The buzzing sound of the razor filled the quiet temple hall. With each pass over her scalp, Meera felt a weight lift—not just strands of hair, but memories, doubts, and burdens she had carried for years. As the final locks fell to the ground, she closed her eyes and whispered a silent prayer.
This wasn't just about faith. It was about reclaiming herself.
Three months earlier, Meera had stood at the edge of everything she knew—her marriage had crumbled, her corporate career had left her drained, and the mirror had started to feel like a stranger. She wanted more than healing. She wanted rebirth.
She remembered the stories her grandmother used to tell about the sacred hills of Tiruvannamalai, where devotees would shed their hair in complete surrender, believing that the divine would reshape what remained. Skeptical once, Meera now found comfort in those old stories. They felt like maps.

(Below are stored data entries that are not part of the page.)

(* ===== verification/BrowserSetup.v ===== *)
(** * Enrolling a second factor in the browser (totp_setup_handler.go, passkey_setup_handler.go)

    The page that shows a new one-time-password secret and confirms it with a
    code, and the two steps that register a passkey.  The picture of the
    secret is made by a third-party library and left out. *)

From stdpp Require Import base tactics list strings numbers.
From Stdlib Require Import ZArith Lia Ascii.
From S2P Require Import Prelude GoStrings GoText GoJson GoJsonObject GoNetUrl GoTime Errors Domain Ports Browser HttpRedirects BrowserLogin BrowserSecondFactor.
From S2P Require MfaService PasskeyService.

(** dto/totp.go, dto/passkey.go *)
Record TOTPSetupRequest := mkTOTPSetup { ts_Code : string; ts_CSRFToken : string; ts_ReturnTo : string }.
Record PasskeySetupRequest := mkPasskeySetup {
  ps_Action : string; ps_SetupID : string; ps_ResponseJSON : string; ps_CSRFToken : string; ps_ReturnTo : string;
}.

Section Handlers.
Context {W : Type} `{!Runtime W}.

(** ** totp_setup_handler.go *)

(** appmfa.Manager *)
Record TOTPManager := mkTOTPManager {
  mm_BeginSetup : string -> IO W MfaService.SetupResult;
  mm_ConfirmSetup : string -> string -> string -> IO W MfaService.ConfirmResult;
  mm_BeginLoginChallenge : string -> string -> IO W MfaService.ConfirmResult;
}.

(** totpSetupPageData without token and picture *)
Record totpSetupPageData := mkTOTPSetupPage {
  sp_Secret : string; sp_ProvisioningURI : string; sp_ReturnTo : string; sp_Error : string; sp_Success : bool; sp_AlreadyEnabled : bool;
}.

Definition setup_page (returnTo text : string) : totpSetupPageData := mkTOTPSetupPage "" "" returnTo text false false.

Definition setup_render (rq : request) (status : Z) (d : totpSetupPageData) : IO W response :=
  let* issued := lenient_token rq in
  let '(token, set) := issued in
  ret (mkResponse status set
    (if wantsHTML rq
     then HTML "totp_setup.html" [("Secret", Str (sp_Secret d)); ("ProvisioningURI", Str (sp_ProvisioningURI d)); ("ReturnTo", Str (sp_ReturnTo d));
            ("CSRFToken", Str token); ("Error", Str (sp_Error d)); ("Success", Bool (sp_Success d)); ("AlreadyEnabled", Bool (sp_AlreadyEnabled d))]
     else JSON [("secret", Str (sp_Secret d)); ("provisioning_uri", Str (sp_ProvisioningURI d)); ("return_to", Str (sp_ReturnTo d));
            ("already_enabled", Bool (sp_AlreadyEnabled d)); ("enabled", Bool (sp_Success d)); ("csrf_token", Str token); ("error", Str (sp_Error d))])).

Definition setup_status (e : error) : Z :=
  match e with
  | Mfa MfaErrAlreadyEnabled => StatusConflict
  | Mfa MfaErrEnrollmentExpired | Mfa MfaErrInvalidTOTPCode | Mfa MfaErrTOTPCodeReused => StatusBadRequest
  | _ => StatusInternalServerError
  end.

Definition setup_text (e : error) : string :=
  if setup_status e =? StatusInternalServerError then "totp setup failed" else error_text e.

(** [preserve]: after a wrong code the page shows the secret again. *)
Definition setup_writeError (m : TOTPManager) (rq : request) (e : error) (preserve : bool) (returnTo : string) : IO W response :=
  let setupPath := if negb (String.eqb returnTo "") then withReturnTo "/mfa/totp/setup" returnTo else "/mfa/totp/setup" in
  if bool_decide (e = Mfa MfaErrLoginRequired) then ret (redirect [] (withReturnTo "/login" setupPath)) else
  let status := setup_status e in
  let data := mkTOTPSetupPage "" "" returnTo (setup_text e) false (bool_decide (e = Mfa MfaErrAlreadyEnabled)) in
  if preserve && (status =? StatusBadRequest) then
    let* begun := attempt (mm_BeginSetup m (rq_cookie rq session_cookie)) in
    setup_render rq status
      match begun with
      | Ok r => mkTOTPSetupPage (MfaService.sr_Secret r) (MfaService.sr_ProvisioningURI r) returnTo (setup_text e) false (MfaService.sr_AlreadyEnabled r)
      | Err _ => data
      end
  else setup_render rq status data.

(** On to the login challenge of an enrolled user; the session ends. *)
Definition challenge_cookies (challengeID : string) (secure : bool) : list cookie :=
  [mkCookie mfaChallengeCookieName challengeID 300 secure true; mkCookie session_cookie "" (-1) secure true].

Definition challenge_started (rq : request) (r : MfaService.ConfirmResult) (secure : bool) (returnTo : string) (already : bool) : response :=
  let cookies := challenge_cookies (MfaService.cr_MFAChallengeID r) secure in
  if wantsHTML rq then redirect cookies "/login/totp"
  else mkResponse StatusOK cookies (JSON [("enabled", Bool (MfaService.cr_Enabled r)); ("mfa_required", Bool (MfaService.cr_TOTPRequired r));
         ("challenge_id", Str (MfaService.cr_MFAChallengeID r)); ("redirect_uri", Str "/login/totp"); ("return_to", Str returnTo);
         ("already_enabled", Bool already)]).

Definition setup_get (m : TOTPManager) (rq : request) (sessionID returnTo : string) : IO W response :=
  let* result := attempt (mm_BeginSetup m sessionID) in
  match result with
  | Err e => setup_writeError m rq e false returnTo
  | Ok result =>
      if MfaService.sr_AlreadyEnabled result && negb (String.eqb returnTo "") then
        let* challenge := attempt (mm_BeginLoginChallenge m sessionID returnTo) in
        match challenge with
        | Err e => setup_writeError m rq e false returnTo
        | Ok challenge =>
            ret (if negb (String.eqb (MfaService.cr_MFAChallengeID challenge) "")
                 then challenge_started rq challenge false returnTo true else redirect [] returnTo)
        end
      else setup_render rq StatusOK (mkTOTPSetupPage (MfaService.sr_Secret result) (MfaService.sr_ProvisioningURI result) returnTo "" false
             (MfaService.sr_AlreadyEnabled result))
  end.

Definition setup_confirm (m : TOTPManager) (rq : request) (sessionID code returnTo : string) : IO W response :=
  let* result := attempt (mm_ConfirmSetup m sessionID code returnTo) in
  match result with
  | Err e => setup_writeError m rq e true returnTo
  | Ok result =>
      if negb (String.eqb (MfaService.cr_MFAChallengeID result) "") then ret (challenge_started rq result true returnTo false)
      else if MfaService.cr_Enabled result && negb (String.eqb returnTo "") then ret (redirect [] returnTo)
      else setup_render rq StatusOK (mkTOTPSetupPage "" "" returnTo "TOTP has been enabled." (MfaService.cr_Enabled result) false)
  end.

(** The return_to of the form, when it has one, goes before the one of the
    address. *)
Definition form_return_to (raw returnTo : string) : option string :=
  if blank raw then Some returnTo else validateLocalRedirectTarget (TrimSpace raw).

Definition refuse_return_to (rq : request) (returnTo : string) : IO W response :=
  if wantsHTML rq then setup_render rq StatusBadRequest (setup_page returnTo invalid_return_to)
  else ret (json_error [] StatusBadRequest invalid_return_to).

Definition handleTOTPSetup (m : TOTPManager) (rq : request) (form : option TOTPSetupRequest) : IO W response :=
  let sessionID := rq_cookie rq session_cookie in
  match validateLocalRedirectTarget (TrimSpace (query_value rq "return_to")) with
  | None => refuse_return_to rq ""
  | Some returnTo =>
      if rq_GET rq then setup_get m rq sessionID returnTo else
      match form with
      | None => ret (json_error [] StatusBadRequest "invalid totp setup request")
      | Some req =>
          match form_return_to (ts_ReturnTo req) returnTo with
          | None => refuse_return_to rq returnTo
          | Some returnTo =>
              if negb (validateCSRFToken rq (ts_CSRFToken req)) then setup_render rq StatusForbidden (setup_page returnTo invalid_csrf_token)
              else setup_confirm m rq sessionID (ts_Code req) returnTo
          end
      end
  end.

(** ** passkey_setup_handler.go *)

(** apppasskey.Manager, nil when passkeys are off *)
Record PasskeyManager := mkPasskeyManager {
  pk_BeginSetup : string -> IO W PasskeyService.BeginSetupResult;
  pk_FinishSetup : string -> string -> string -> IO W string;
}.

(** passkeySetupPageData without its token *)
Definition passkey_render (rq : request) (status : Z) (returnTo text : string) : IO W response :=
  let* issued := lenient_token rq in
  let '(token, set) := issued in
  ret (mkResponse status set
    (if wantsHTML rq
     then HTML "passkey_setup.html" [("CSRFToken", Str token); ("ReturnTo", Str returnTo); ("Error", Str text); ("Success", Bool false)]
     else JSON [("csrf_token", Str token); ("return_to", Str returnTo); ("error", Str text); ("success", Bool false)])).

Definition passkeySetupRoutingPath : string := "/mfa/passkey/setup".

Definition passkey_writeError (rq : request) (e : error) (returnTo : string) : response :=
  match e with
  | Passkey PasskeyErrLoginRequired =>
      let loginReturn := if negb (String.eqb returnTo "") then withReturnTo passkeySetupRoutingPath returnTo else passkeySetupRoutingPath in
      if wantsHTML rq then redirect [] (withReturnTo "/login" loginReturn)
      else mkResponse StatusUnauthorized [] (JSON [("error", Str (error_text e)); ("redirect_uri", Str (withReturnTo "/login" loginReturn))])
  | _ =>
      let status := match e with
        | Passkey PasskeyErrPasskeyDisabled => StatusServiceUnavailable
        | Passkey PasskeyErrPasskeySetupExpired => StatusUnauthorized
        | _ => StatusInternalServerError
        end in
      mkResponse status [] (JSON [("error", Str (error_text e)); ("return_to", Str returnTo)])
  end.

Definition passkeys_off : response := json_error [] StatusServiceUnavailable (error_text (Passkey PasskeyErrPasskeyDisabled)).

Definition handleBegin (service : option PasskeyManager) (rq : request) (sessionID returnTo : string) : IO W response :=
  match service with
  | None => ret passkeys_off
  | Some m =>
      let* result := attempt (pk_BeginSetup m sessionID) in
      ret match result with
          | Err e => passkey_writeError rq e returnTo
          | Ok r => options_answer (PasskeyService.bs_OptionsJSON r) (fun options =>
              mkResponse StatusOK [] (JSON [("setup_id", Str (PasskeyService.bs_SetupID r)); ("options", Val options);
                ("expires_at", Time (PasskeyService.bs_ExpiresAt r)); ("return_to", Str returnTo)]))
          end
  end.

Definition handleFinish (service : option PasskeyManager) (rq : request) (sessionID returnTo : string) (req : PasskeySetupRequest) : IO W response :=
  match service with
  | None => ret passkeys_off
  | Some m =>
      let setupID := TrimSpace (ps_SetupID req) in
      let responseJSON := TrimSpace (ps_ResponseJSON req) in
      if String.eqb setupID "" || String.eqb responseJSON "" then ret (json_error [] StatusBadRequest "missing setup_id or response_json") else
      let* result := attempt (pk_FinishSetup m sessionID setupID responseJSON) in
      ret match result with
          | Err e => passkey_writeError rq e returnTo
          | Ok _ => mkResponse StatusOK [] (JSON [("enabled", Bool true); ("redirect_uri", Str (or_home returnTo)); ("return_to", Str returnTo)])
          end
  end.

Definition handlePasskeySetup (service : option PasskeyManager) (rq : request) (form : option PasskeySetupRequest) : IO W response :=
  let sessionID := rq_cookie rq session_cookie in
  match validateLocalRedirectTarget (TrimSpace (query_value rq "return_to")) with
  | None => passkey_render rq StatusBadRequest "" invalid_return_to
  | Some returnTo =>
      if rq_GET rq then passkey_render rq StatusOK returnTo "" else
      match form with
      | None => ret (json_error [] StatusBadRequest "invalid passkey setup request")
      | Some req =>
          match form_return_to (ps_ReturnTo req) returnTo with
          | None => ret (json_error [] StatusBadRequest invalid_return_to)
          | Some returnTo =>
              if negb (validateCSRFToken rq (ps_CSRFToken req)) then ret (json_error [] StatusForbidden invalid_csrf_token) else
              let action := ToLower (TrimSpace (ps_Action req)) in
              if String.eqb action "begin" then handleBegin service rq sessionID returnTo
              else if String.eqb action "finish" then handleFinish service rq sessionID returnTo req
              else ret (json_error [] StatusBadRequest "invalid passkey setup action")
          end
      end
  end.
End Handlers.
Arguments TOTPManager W : clear implicits.
Arguments PasskeyManager W : clear implicits.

After the tonsure, she had looked into the mirror the priest held up. A bare scalp. A red tilak. And eyes that sparkled—not from pride, but from the unexpected sense of freedom. Her smile was quiet, but it thundered inside her.
Now, sitting in the back seat of the cab that would take her back to the city, she looked out the window—not with sadness, but with clarity. She wasn’t returning as the same woman who had left. She had shed more than her hair. She had shed fear.